Data for review:

★ ★ ★ ★

(** How the kernel labels what is on an interface: nothing, a program in one of
    the modes, or programs in several. *)
Definition kind_of (drv skb hw : Z) : attached :=
  match decide (drv = 0), decide (skb = 0), decide (hw = 0) with
  | left _, left _, left _ => XDP_ATTACHED_NONE
  | right _, left _, left _ => XDP_ATTACHED_DRV
  | left _, right _, left _ => XDP_ATTACHED_SKB
  | left _, left _, right _ => XDP_ATTACHED_HW
  | _, _, _ => XDP_ATTACHED_MULTI
  end.

(** What the system promises: a refusal is an error, listing a directory
    leaves nothing out, and the label of an answer fits its programs. *)
Record os_ok : Prop := {
  ok_order : ∀ l, dir_order l ≡ₚ l;
  ok_refuse : ∀ p e, refuse p = Some e → e ≠ 0;
  ok_keep : ∀ p e, keep p = Some e → e ≠ 0;
  ok_open : ∀ p e, refuse_open p = Some e → e ≠ 0;
  ok_lock : ∀ p e, refuse_lock p = Some e → e ≠ 0;
  ok_mount : ∀ c p e, refuse_mount c p = Some e → e ≠ 0;
  ok_query : ∀ i q, query i = inr q → attach_kind q = kind_of (drv_prog_id q) (skb_prog_id q) (hw_prog_id q) }.
Context (ok : os_ok).

(** Everything but the files. *)
Definition rest (s : host) := (bpf_at s, mount_points s, fds s, locks s, vars s).

(** Only paths in [D] were removed, and nothing else happened. *)
Definition shrinks (D : string → Prop) (s s' : host) : Prop :=
  rest s' = rest s ∧ ∀ p, files s' !! p = files s !! p ∨ files s' !! p = None ∧ D p.

Lemma shrinks_refl D s : shrinks D s s.
Proof. split; [done|]. by left. Qed.
Lemma shrinks_trans D s1 s2 s3 : shrinks D s1 s2 → shrinks D s2 s3 → shrinks D s1 s3.
Proof.
  intros [E1 H1] [E2 H2]. split; [congruence|]. intros p. destruct (H2 p) as [->|?]; [apply H1|by right].
Qed.
Lemma shrinks_mono (D D' : string → Prop) s s' : (∀ p, D p → D' p) → shrinks D s s' → shrinks D' s s'.
Proof. intros HD [E Hf]. split; [done|]. intros p. destruct (Hf p) as [?|[? ?]]; [by left|right; auto]. Qed.
Lemma shrinks_none D s s' p : shrinks D s s' → files s !! p = None → files s' !! p = None.
Proof. intros [_ Hf] Hp. destruct (Hf p) as [->|[? _]]; done. Qed.
Lemma shrinks_keeps D s s' p : shrinks D s s' → ¬ D p → files s' !! p = files s !! p.
Proof. intros [_ Hf] Hp. destruct (Hf p) as [?|[_ ?]]; done. Qed.

Lemma wp_on_files {A} (f : fs → A * fs) s Q :
  Q (f (files s)).1 (set_files (f (files s)).2 s) → wp (on_files f) s Q.
Proof. unfold wp, on_files. by destruct (f (files s)). Qed.

Lemma shrinks_delete s p : shrinks (eq p) s (set_files (delete p (files s)) s).
Proof.
  split; [done|]. intros q. cbn. destruct (decide (q = p)) as [->|]; [right|left; by rewrite lookup_delete_ne].
  split; [apply lookup_delete_eq|done].
Qed.

Lemma set_files_same s : set_files (files s) s = s.
Proof. by destruct s. Qed.

Lemma wp_unlink p s :
  wp (sys_unlink p) s (λ e s', shrinks (eq p) s s' ∧ (e = 0 → files s' !! p = None) ∧
    (keep p = None → (∃ fd, files s !! p = Some (Pinned fd)) → e = 0)).
Proof.
  apply wp_on_files. unfold unlink. destruct (keep p) as [e|] eqn:Ek.
  { cbn. rewrite set_files_same. split; [apply shrinks_refl|]. split; [|done]. intros ->. by apply (ok_keep ok) in Ek. }
  destruct (files s !! p) as [[|fd]|] eqn:Ep; cbn.
  - rewrite set_files_same. split; [apply shrinks_refl|]. split; [done|]. by intros _ [fd [=]].
  - split; [apply shrinks_delete|]. split; [intros _; apply lookup_delete_eq|done].
  - rewrite set_files_same. split; [apply shrinks_refl|]. split; [done|]. by intros _ [fd [=]].
Qed.

Lemma wp_rmdir p s :
  wp (sys_rmdir p) s (λ e s', shrinks (eq p) s s' ∧ (e = 0 → ∀ q, within p q → files s' !! q = None) ∧
    (keep p = None → files s !! p = Some Directory → (∀ q, is_Some (below p q) → files s !! q = None) → e = 0)).
Proof.
  apply wp_on_files. unfold rmdir. destruct (keep p) as [e|] eqn:Ek.
  { cbn. rewrite set_files_same. split; [apply shrinks_refl|]. split; [|done]. intros ->. by apply (ok_keep ok) in Ek. }
  destruct (files s !! p) as [[|fd]|] eqn:Ep; [|cbn; rewrite set_files_same; by split; [apply shrinks_refl|]..].
  destruct (decide _) as [Hex|Hno]; cbn.
  - rewrite set_files_same. split; [apply shrinks_refl|]. split; [done|]. intros _ _ Hn. exfalso.
    apply Exists_exists in Hex as ((q & v) & Hin%elem_of_map_to_list & Hq%strip_prefix). cbn in *. by rewrite Hn in Hin.
  - split; [apply shrinks_delete|]. split; [|done]. intros _ q Hq. destruct (decide (q = p)) as [->|Hne]; [apply lookup_delete_eq|].
    rewrite lookup_delete_ne by done. destruct Hq as [?|Hq]; [done|]. destruct (files s !! q) as [v|] eqn:Ev; [|done].
    exfalso. apply Hno, Exists_exists. exists (q, v). split; [by apply elem_of_map_to_list|]. by apply strip_prefix.
Qed.

(** ** A directory of pins *)

Lemma elem_listing dir t n b :
  (n, b) ∈ listing dir t ↔ ((n = "." ∨ n = "..")%string ∧ b = true) ∨
    has_slash n = false ∧ ∃ v, t !! path_join dir n = Some v ∧ b = bool_decide (v = Directory).
Proof.
  unfold listing. rewrite (ok_order ok), elem_of_app, !elem_of_cons, elem_of_nil, list_elem_of_omap. split.
  - intros [[[= -> ->]|[[= -> ->]|[]]]|((p & v) & Hin%elem_of_map_to_list & Hc)]; [by left; auto|by left; auto|].
    right. unfold child in Hc. cbn in Hc. destruct (below dir p) as [m|] eqn:Eb; [|done]. cbn in Hc.
    destruct (has_slash m) eqn:Es; [done|]. injection Hc as -> <-. split; [done|]. exists v. apply below_inv in Eb. by subst p.
  - intros [[[-> | ->] ->]|(Hs & v & Hv & ->)]; [auto|auto|]. right. exists (path_join dir n, v).
    split; [by apply elem_of_map_to_list|]. unfold child. cbn. rewrite below_join. cbn. by rewrite Hs.
Qed.

Lemma wp_remove_files dir l s :
  wp (remove_files dir l) s (λ e s',
    shrinks (λ p, ∃ n, (n, false) ∈ l ∧ p = path_join dir n) s s' ∧
    (e = 0 → ∀ n, (n, false) ∈ l → files s' !! path_join dir n = None) ∧
    (NoDup (filter (λ e, e.2 = false) l) → (∀ n, (n, false) ∈ l → try_path (path_join dir n) = 0 ∧ keep (path_join dir n) = None ∧
       ∃ fd, files s !! path_join dir n = Some (Pinned fd)) → e = 0)).
Proof.
  revert s. induction l as [|[n b] l IH]; intros s; cbn [remove_files].
  { apply wp_ret. split; [apply shrinks_refl|]. split; [|done]. intros _ n Hn. by apply elem_of_nil in Hn. }
  destruct b.
  { eapply wp_mono; [apply IH|]. intros e s' (Hs & He & Hp). split_and!.
    - eapply shrinks_mono; [|exact Hs]. intros p (m & Hm & ->). exists m. split; [by right|done].
    - intros E m [[=]|Hm]%elem_of_cons. by apply He.
    - rewrite filter_cons_False by done. intros Hnd Hm. apply Hp; [done|]. intros m Hin. apply Hm. by right. }
  destruct (Z.eqb_spec (try_path (path_join dir n)) 0) as [Et|Et]; cbn [negb].
  2:{ apply wp_ret. split; [apply shrinks_refl|]. split; [done|]. intros _ Hm. destruct (Hm n) as [? _]; [left|]; done. }
  apply wp_bind. eapply wp_mono; [apply wp_unlink|]. intros e s1 (Hs1 & He1 & Hp1).
  assert (shrinks (λ p, ∃ m, (m, false) ∈ (n, false) :: l ∧ p = path_join dir m) s s1) as Hs1'.
  { eapply shrinks_mono; [|exact Hs1]. intros p <-. exists n. split; [left|]; done. }
  destruct (Z.eqb_spec e 0) as [->|Ee]; cbn [negb].
  2:{ apply wp_ret. split; [done|]. split; [lia|]. intros _ Hm. destruct (Hm n) as (_ & Hk & Hfd); [left; done|].
      exfalso. by apply Ee, Hp1. }
  eapply wp_mono; [apply IH|]. intros e s' (Hs & He & Hp). split_and!.
  - eapply shrinks_trans; [done|]. eapply shrinks_mono; [|exact Hs]. intros p (m & Hm & ->). exists m. split; [by right|done].
  - intros E m [[= ->]|Hm]%elem_of_cons; [|by apply He]. eapply shrinks_none; [exact Hs|]. by apply He1.
  - rewrite filter_cons_True by done. intros [Hn Hnd]%NoDup_cons Hm. apply Hp; [done|]. intros m Hin.
    destruct (Hm m) as (H1 & H2 & H3); [by right|]. split_and!; [done|done|].
    rewrite (shrinks_keeps _ _ _ _ Hs1); [done|]. intros <-%path_join_inj. apply Hn. by apply list_elem_of_filter.
Qed.

(** The files of a directory are listed once. *)
Lemma NoDup_omap_child dir (l : list (string * node)) :
  NoDup l.*1 → NoDup (omap (child dir) l).
Proof.
  induction l as [|[p v] l IH]; intros Hnd; [constructor|]. cbn in Hnd. apply NoDup_cons in Hnd as [Hp Hnd].
  cbn. destruct (child dir (p, v)) as [[n b]|] eqn:Ec; [|by apply IH]. constructor; [|by apply IH].
  intros ((q & w) & Hin & Hq)%list_elem_of_omap. apply Hp. apply list_elem_of_fmap. exists (q, w). split; [|done].
  unfold child in Ec, Hq. cbn in *. destruct (below dir p) as [m|] eqn:E1; [|done]. destruct (below dir q) as [m'|] eqn:E2; [|done].
  cbn in *. destruct (has_slash m); [done|]. destruct (has_slash m'); [done|].
  injection Ec as -> _. injection Hq as -> _. apply below_inv in E1, E2. congruence.
Qed.
Lemma NoDup_listing (P : string * bool → Prop) `{∀ x, Decision (P x)} dir t :
  ¬ P ("."%string, true) → ¬ P (".."%string, true) → NoDup (filter P (listing dir t)).
Proof.
  intros Hd1 Hd2. unfold listing. rewrite (ok_order ok), filter_app. do 2 (rewrite filter_cons_False by done). rewrite filter_nil, app_nil_l.
  apply NoDup_filter, NoDup_omap_child, NoDup_fst_map_to_list.
Qed.

(** What it takes to remove a directory: it holds nothing but pins, and the
    system refuses none of the calls. *)
Record removable (dir : string) (s : host) : Prop := {
  rm_dir : files s !! dir = Some Directory;
  rm_len : try_path dir = 0;
  rm_open : refuse_open dir = None;
  rm_keep : keep dir = None;
  rm_below : ∀ p v r, files s !! p = Some v → below dir p = Some r →
    has_slash r = false ∧ try_path p = 0 ∧ keep p = None ∧ ∃ fd, v = Pinned fd }.

Definition known (dir : string) (s : host) : Prop := bpffs_dir (vars s) = Some dir.

Lemma wp_get_known dir s Q : known dir s → Q (inr dir) s → wp get_bpffs_dir s Q.
Proof. intros Hk HQ. unfold get_bpffs_dir. apply wp_bind, wp_get. by rewrite Hk. Qed.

★ ★ ★ ★

Directions:
Show the lines in the entries above that include the string "exfalso".

Solution to this exercise:
  - rewrite set_files_same. split; [apply shrinks_refl|]. split; [done|]. intros _ _ Hn. exfalso.
    exfalso. apply Hno, Exists_exists. exists (q, v). split; [by apply elem_of_map_to_list|]. by apply strip_prefix.
      exfalso. by apply Ee, Hp1. }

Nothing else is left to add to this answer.